Considerable time and energy is spent in this country speculating about what the founders of this great nation would do or think or say if they were alive today. It is an interesting exercise and not without merit, but more often than we care to admit a futile one.

The thirteen colonies had a total of population of about 2.5 million, spread out over 375,000 square miles in 1776. Today we have more than 315 million people on 3.7 million square miles. In size, we’ve grown 10-fold; in population,  126-fold.

Technologically, we live in a world that we can barely imagine, never mind what George Washington or James Madison might have envisioned. They lived in a time of flintlock muskets and quill pens; we in an era of atom bombs and iPads.

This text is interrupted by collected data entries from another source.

Lemma kept_ret {A} (a : A) : keeps I (mret a).
Proof. by intros c Hc. Qed.
Lemma kept_raise {A} err : keeps I (raise err : M D A).
Proof. by intros c Hc. Qed.
Lemma kept_panic {A} : keeps I (panic : M D A).
Proof. by intros c Hc. Qed.
Lemma kept_outOfFuel {A} : keeps I (outOfFuel : M D A).
Proof. by intros c Hc. Qed.
Lemma kept_gets {A} (f : Cluster D → A) : keeps I (gets f).
Proof. by intros c Hc. Qed.
Lemma kept_raiseIf b err : keeps I (raiseIf b err).
Proof. intros c Hc. unfold raiseIf. by destruct b. Qed.
Lemma kept_lift {A} (m : go A) : keeps I (lift m).
Proof. intros c Hc. unfold lift. by destruct m. Qed.
Lemma kept_sample {A} (m : go (option A)) : keeps I (sample m).
Proof. intros c Hc. unfold sample. by destruct m as [[]|]. Qed.
Lemma kept_check {E A} (w : E → AdapterError) (r : E + A) : keeps I (check w r).
Proof. intros c Hc. by destruct r. Qed.
Lemma kept_refuse err : keeps I (refuse err).
Proof. intros c Hc. by destruct err. Qed.
Lemma kept_modify f : (∀ c, I c → I (f c)) → keeps I (modify f).
Proof. intros Hf c Hc. by apply Hf. Qed.
Lemma kept_try {A} (m : M D A) : keeps I m → keeps I (try m).
Proof. intros Hm c Hc. unfold try. apply wlp_bind. eapply wlp_mono; [by apply Hm |]. by intros [[c' r]|]. Qed.
Lemma kept_the_raw p : keeps I (the_raw p).
Proof. intros c Hc. unfold the_raw. by destruct (p_raw p). Qed.
Lemma kept_failed : keeps I failed.
Proof. apply kept_bind; [apply kept_gets |]. intros. apply kept_refuse. Qed.
Lemma kept_known id : keeps I (known id).
Proof. apply kept_bind; [apply kept_gets |]. intros ps. destruct (ps !! id); [apply kept_ret | apply kept_raise]. Qed.
Lemma kept_the_process id : keeps I (the_process id).
Proof. apply kept_bind; [apply kept_gets |]. intros ps. destruct (ps !! id); [apply kept_ret | apply kept_panic]. Qed.
Lemma kept_live id : keeps I (live id).
Proof.
  apply kept_bind; [apply kept_known |]. intros p. apply kept_bind; [apply kept_raiseIf |]. intros. apply kept_ret.
Qed.
Lemma kept_if {A} (b : bool) (m k : M D A) : keeps I m → keeps I k → keeps I (if b then m else k).
Proof. by destruct b. Qed.
Lemma kept_sum {A B E} (r : E + A) (k1 : E → M D B) (k2 : A → M D B) :
  (∀ e, keeps I (k1 e)) → (∀ a, keeps I (k2 a)) → keeps I (match r with inl e => k1 e | inr a => k2 a end).
Proof. by destruct r. Qed.
Lemma kept_option {A B} (o : option A) (k1 : A → M D B) (k2 : M D B) :
  (∀ a, keeps I (k1 a)) → keeps I k2 → keeps I (match o with Some a => k1 a | None => k2 end).
Proof. by destruct o. Qed.
Lemma kept_list {A B} (l : list A) (k1 : M D B) (k2 : A → list A → M D B) :
  keeps I k1 → (∀ x l, keeps I (k2 x l)) → keeps I (match l with [] => k1 | x :: l => k2 x l end).
Proof. by destruct l. Qed.
Lemma kept_each {A} (f : A → M D unit) l : (∀ x, keeps I (f x)) → keeps I (each f l).
Proof.
  intros Hf. induction l as [|x l IH]; [apply kept_ret |]. apply kept_bind; [apply Hf | intros; exact IH].
Qed.
End keeps.

Create HintDb etcd discriminated.
#[export] Hint Constants Opaque : etcd.
#[export] Hint Resolve kept_ret kept_raise kept_panic kept_outOfFuel kept_gets kept_raiseIf kept_lift kept_sample
  kept_check kept_refuse kept_the_raw kept_failed kept_known kept_the_process kept_live : etcd.
(** * The conditional GAN trainer of [src/model/cGAN.py]

    A shallow embedding of the class [CGAN] (its constructor and its [train]
    method) and the properties of the training loop: the curriculum cursor,
    the degenerate-batch skip, the label targets, the loss-threshold gates,
    the checkpoints and the periodic visualisation.

    Conventions of the embedding.
    - Python integers are [Z]; [%], [//], list indexing and dictionary
      lookup raise as in Python ([ZeroDivisionError], [IndexError],
      [KeyError]).
    - Tensor scalars (losses, labels, discriminator scores) are rationals
      [Q]: the float arithmetic of the source is read as exact arithmetic
      ([0.75] is [3/4]).  Shape errors raised inside tensor libraries are
      outside the model.
    - The networks, the loss functions, the optimizers, the dataset, its
      loader, the condition encoder and the image helpers are collaborators
      whose code is not part of the trainer: they are the fields of the
      class [Collaborators].  The constants that [cGAN.py] takes from
      [global_vars] are the fields of [GlobalVars].
    - The calls by which the trainer drives its collaborators (mode
      switches, [zero_grad], forward passes with the mode they run in,
      [backward], optimizer steps, saves, additions to the dataset, records
      of the monitoring sink) are recorded, in program order, in the [calls]
      field of the state; the monitoring sink ([self._writer]) is the
      sub-sequence of its [add_scalar], [add_image] and [add_figure]
      records.
    - [torch.jit.trace] (lines 77-80) yields modules that share the
      parameters of [self._G] and [self._D] and keep the behaviour of the
      mode these were in when traced: the forward passes of the batches
      and of the fixed grid run in that mode, whatever [train()] and
      [eval()] did since; [generate] (line 198) and [torch.save] read the
      module itself, with the flag it has.
    - Reading the CUDA runtime raises when there is no device: line 57 is
      the first such reading of [train], and a runtime that answered there
      answers at line 157 as well; [print] and the GPU-memory high-water
      mark of line 157 have no other effect and are left out.
    - [torch.save] raises [RuntimeError] when the path cannot be opened
      for writing. *)

From stdpp Require Import gmap strings.
From Stdlib Require Import ZArith QArith Lia DecimalString Ascii.
Import ListNotations.

Local Open Scope string_scope.
Local Open Scope Z_scope.

(** ** Python values and exceptions *)

Inductive exn : Set :=
| KeyError | IndexError | ZeroDivisionError
| RuntimeError | AssertionError.

Inductive result (A : Type) : Type :=
| Ok (a : A)
| Raise (e : exn).
Arguments Ok {A} a.
Arguments Raise {A} e.

Definition bind {A B} (m : result A) (k : A -> result B) : result B :=
  match m with
  | Ok a => k a
  | Raise e => Raise e
  end.

Notation "'let*' x ':=' m 'in' k" := (bind m (fun x => k))
  (at level 10, x name, m at level 100, k at level 200).

(** [a % b]: the sign of a non-zero result is that of [b], as [Z.modulo]. *)
Definition py_mod (a b : Z) : result Z :=
  if b =? 0 then Raise ZeroDivisionError else Ok (a mod b).

(** [a // b]: the floor of the quotient, as [Z.div]. *)
Definition py_floordiv (a b : Z) : result Z :=
  if b =? 0 then Raise ZeroDivisionError else Ok (a / b).

(** [l[i]] for a Python list: negative indices count from the end. *)
Definition py_index {A} (l : list A) (i : Z) : result A :=
  let n := Z.of_nat (List.length l) in
  let j := if i <? 0 then i + n else i in
  if (0 <=? j) && (j <? n)
  then match nth_error l (Z.to_nat j) with
       | Some a => Ok a
       | None => Raise IndexError
       end
  else Raise IndexError.

(** A slice bound, clamped to the list as Python does. *)
Definition py_bound {A} (l : list A) (i : Z) : nat :=
  let n := Z.of_nat (List.length l) in
  Z.to_nat (if i <? 0 then Z.max 0 (i + n) else Z.min i n).

(** [l[:i]] and [l[i:]]. *)
Definition py_take {A} (i : Z) (l : list A) : list A := firstn (py_bound l i) l.
Definition py_drop {A} (i : Z) (l : list A) : list A := skipn (py_bound l i) l.

(** A [dict] with its insertion order ([keys()] and [items()] iterate in
    it): an association list. *)
Definition dict := list (string * Z).

Definition keys (d : dict) : list string := map fst d.

Fixpoint dict_get (d : dict) (k : string) : result Z :=
  match d with
  | [] => Raise KeyError
  | (k', v) :: d' => if String.eqb k k' then Ok v else dict_get d' k
  end.

(** [str(i)] and ["%d" % i] for a non-negative integer. *)
Definition str_of_nat (n : nat) : string := NilEmpty.string_of_uint (Nat.to_uint n).

(** ** numpy's random generator

    The generator is an entropy source read one number at a time. *)

#[projections(primitive)]
Record Rng : Type := mkRng { source : nat -> nat; position : nat }.

Definition draw (r : Rng) : nat * Rng :=
  (source r (position r), mkRng (source r) (S (position r))).

(** [numpy.random.choice(l)] for a non-empty [l]: a position of [l],
    determined by the entropy read. *)
Definition choice {A} (d : A) (l : list A) (r : Rng) : A * Rng :=
  let (k, r') := draw r in
  (nth (k mod List.length l)%nat l d, r').

(** ** Tensors tracked by autograd

    A tensor produced by a network remembers whether its computation graph
    reaches the parameters of the generator and of the discriminator;
    [backward] accumulates a gradient exactly in the parameter sets that the
    graph of the loss reaches. *)

#[projections(primitive)]
Record tracked (A : Type) : Type := Tracked {
  val : A;
  via_G : bool;
  via_D : bool
}.
Arguments Tracked {A} val via_G via_D.
Arguments val {A} t.
Arguments via_G {A} t.
Arguments via_D {A} t.

(** A tensor that requires no gradient: data, labels, noise. *)
Definition leaf {A} (a : A) : tracked A := Tracked a false false.

(** [t.detach()] *)
Definition detach {A} (t : tracked A) : tracked A := leaf (val t).

(** An [nn.Module]: its parameters, the gradients accumulated since the
    last [zero_grad], and its train/eval flag. *)
#[projections(primitive)]
Record module (P Gr : Type) : Type := Module {
  params : P;
  grads : list Gr;
  training : bool
}.
Arguments Module {P Gr} params grads training.
Arguments params {P Gr} m.
Arguments grads {P Gr} m.
Arguments training {P Gr} m.

Definition set_mode {P Gr} (b : bool) (m : module P Gr) : module P Gr :=
  Module (params m) (grads m) b.

Definition zero_grad {P Gr} (m : module P Gr) : module P Gr :=
  Module (params m) [] (training m).

Definition accumulate {P Gr} (g : Gr) (m : module P Gr) : module P Gr :=
  Module (params m) (g :: grads m) (training m).

Definition set_params {P Gr} (p : P) (m : module P Gr) : module P Gr :=
  Module p (grads m) (training m).

(** ** Scalars *)

Definition mean (l : list Q) : Q :=
  (fold_right Qplus 0 l / inject_Z (Z.of_nat (List.length l)))%Q.

(** [a > b] on scalars. *)
Definition Qgtb (a b : Q) : bool := negb (Qle_bool a b).

(** The two networks. *)
Inductive side : Set := Generator | Discriminator.

(** ** The collaborators of the trainer *)

(** A condition matrix, one row per example. *)
Definition cond := list (list Q).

Washington warned us to beware of foreign entanglements, good advice for a small, weak, young nation far removed from the center of the political and economic universe, much harder for a large, wealthy country from which the rest of the world takes its cues.

The concept of limited government and self-sufficiency is one thing when people are spread thinly across a seemingly endless continent with no one to answer to except themselves, something else when we are elbow-to-elbow, each of our actions infringing in some way large or small on our neighbor. We all hate rules and regulations, but the world is also a different place than it was 248 years ago, or even 50 or 100 years ago.

What would the founders say? Another trap of this line of thinking is that the founders disagreed as much as we do today. From Alexander Hamilton to Patrick Henry, they’re opinions stretched the limits of political thinking. One thing that probably can be said is that they talked, they discussed, they searched for commonalities to keep the ship of state afloat. They had ideals, but they were not necessarily idealists. Their biggest disagreements were, at their roots, economic.

It is proper to look to the founders for advice and insight. But it is also proper to recognize the world has changed, and so have we.